International Alert, Kumar Rupesinghe, Frederica Jansz and Sierre Leone blood money

| by Pearl Thevnayagam
( The views expressed in this article are author own)

(July 31, 2013, London, Sri Lanka Guardian) Kumar Rupesinghe (KR) is the doyen of NGO beneficiaries and he knows how to make war time into profit for peace and conflict resolution and in the process make himself quite rich.

Now he is taking cudgels with the Norwegian Government and demanding they pay him back the promised blood money for his peace and conflict resolution projects. The man is the embodiment of NGO procurers and a master of the fine art of fiddling funds in times of conflict among nations.

This writer still remembers Mahaweli Reach Hotel in Kandy in 1996 where IA (International Alert) headed by KR held a workshop for journalists where US dollars were handed over to journalists participating. Ms Frederica Jansz personally handed over $50.00 to each participant in a white envelope. His workshops never failed to fill up and Frederica Jansz was his PR face.

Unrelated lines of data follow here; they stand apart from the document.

Lemma inputs_findings_nil tx ins : forall before,
  listed_inputs tx before ins = []
  <-> Forall (sound tx) ins /\
      (forall input, In input ins ->
         getUTXOKey (utxoId input)
         ∉ keys getUTXOKey (resolved getUTXO before)) /\
      NoDup (keys getUTXOKey ins).
Proof.
  induction ins as [|i ins IH]; intros before; cbn [inputs_findings keys map].
  - split; [|reflexivity]. intros _.
    split; [constructor|]. split; [intros ? []|constructor].
  - fold (keys getUTXOKey ins).
    assert (Hsnoc : sound tx i -> forall k,
              k ∈ keys getUTXOKey (resolved getUTXO (before ++ [i]))
              <-> k ∈ keys getUTXOKey (resolved getUTXO before)
                  \/ k = getUTXOKey (utxoId i)).
    { intros Hi k. rewrite resolved_snoc, (sound_resolves tx i Hi).
      unfold keys. rewrite map_app, elem_of_app. cbn [map].
      now rewrite list_elem_of_singleton. }
    assert (Hnotin : getUTXOKey (utxoId i) ∉ keys getUTXOKey ins
                     <-> forall input, In input ins ->
                           getUTXOKey (utxoId input)
                           <> getUTXOKey (utxoId i)).
    { rewrite list_elem_of_In. unfold keys. rewrite in_map_iff. split.
      - intros H input Hin E. apply H. now exists input.
      - intros H (input & E & Hin). now apply (H input). }
    rewrite NoDup_cons, Hnotin. split.
    + intros H. apply app_eq_nil in H as [Hi H].
      apply input_findings_nil in Hi as [Hi Hnew].
      apply IH in H as (Hall & Hkeys & Hdup).
      split; [now constructor|]. split; [|split; [|assumption]].
      * intros input [<-|Hin]; [assumption|].
        intros Hk. apply (Hkeys input Hin). apply (Hsnoc Hi). now left.
      * intros input Hin E. apply (Hkeys input Hin).
        apply (Hsnoc Hi). now right.
    + intros (Hall & Hkeys & Hne & Hdup).
      pose proof (Forall_inv Hall) as Hi. apply Forall_inv_tail in Hall.
      apply app_nil; split.
      * apply input_findings_nil. split; [assumption|].
        apply Hkeys. now left.
      * apply IH. split; [assumption|]. split; [|assumption].
        intros input Hin Hk. apply (Hsnoc Hi) in Hk as [Hk|Hk].
        -- now apply (Hkeys input (or_intror Hin)).
        -- now apply (Hne input Hin).
Qed.

(** X16: [validateTransaction] accepts a transaction exactly when it has
    an input and an output, every input refers to an output of the store
    that holds more than nothing and has a signature that [verify]
    accepts on the signed payload for its owner, no two inputs have the
    same key, every output has an amount over zero, and the total of the
    amounts of the referred outputs is the total of the amounts of the
    outputs, both as the program computes them: added in order, each
    addition rounded to a double. *)
Theorem accepted_iff tx :
  valid (validateTransaction getUTXO verify getUTXOKey toString
           JSON_stringify tx) = true
  <-> inputs tx <> [] /\ outputs tx <> [] /\
      Forall (fun input =>
                exists utxo,
                  getUTXO (txId (utxoId input)) (outputIndex (utxoId input))
                  = Some utxo
                  /\ (0 < utxo_amount utxo)%Qc
                  /\ verify (createTransactionDataForSigning_ JSON_stringify tx)
                            (signature input) (owner input) = true)
             (inputs tx) /\
      NoDup (keys getUTXOKey (inputs tx)) /\
      Forall (fun output => (0 < amount output)%Qc) (outputs tx) /\
      computed_total (resolved_amounts getUTXO (inputs tx))
      = computed_total (map amount (outputs tx)).
Proof.
  rewrite validate_listing. cbn [valid].
  rewrite Nat.eqb_eq, length_zero_iff_nil. unfold findings.
  rewrite !app_nil, structure_findings_nil, inputs_findings_nil,
    output_findings_nil, balance_finding_nil.
  split.
  - intros ((? & ?) & (? & _ & ?) & ? & ?). auto 10.
  - intros (? & ? & ? & ? & ? & ?).
    split; [auto|]. split; [|auto].
    split; [assumption|]. split; [|assumption].
    intros input _ Hk. cbn in Hk. now apply elem_of_nil in Hk.
Qed.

Frederica Jansz of the White Flag exposure claims she had been a journalist for nigh on 25 years as she decamped to Seattle in the US claiming she was hounded by the government. Nothing is further from the truth.

A former dress shop assistant turned IA (International Alert)’s representative in Sri Lanka for Kumar Rupesinghe, she was upstaged by the UK’s head of IA and then she went on a rampage accusing KR of fiddling blood money from Sierra Leone’s contra-rebels.

Frederica Jansz was blissfully unaware of journalistic norms or was not bothered; she let down her sources including General Sarath Fonseka and Kumar Rupesinghe who paid her wages and enabled her lifestyle that she though befitted her.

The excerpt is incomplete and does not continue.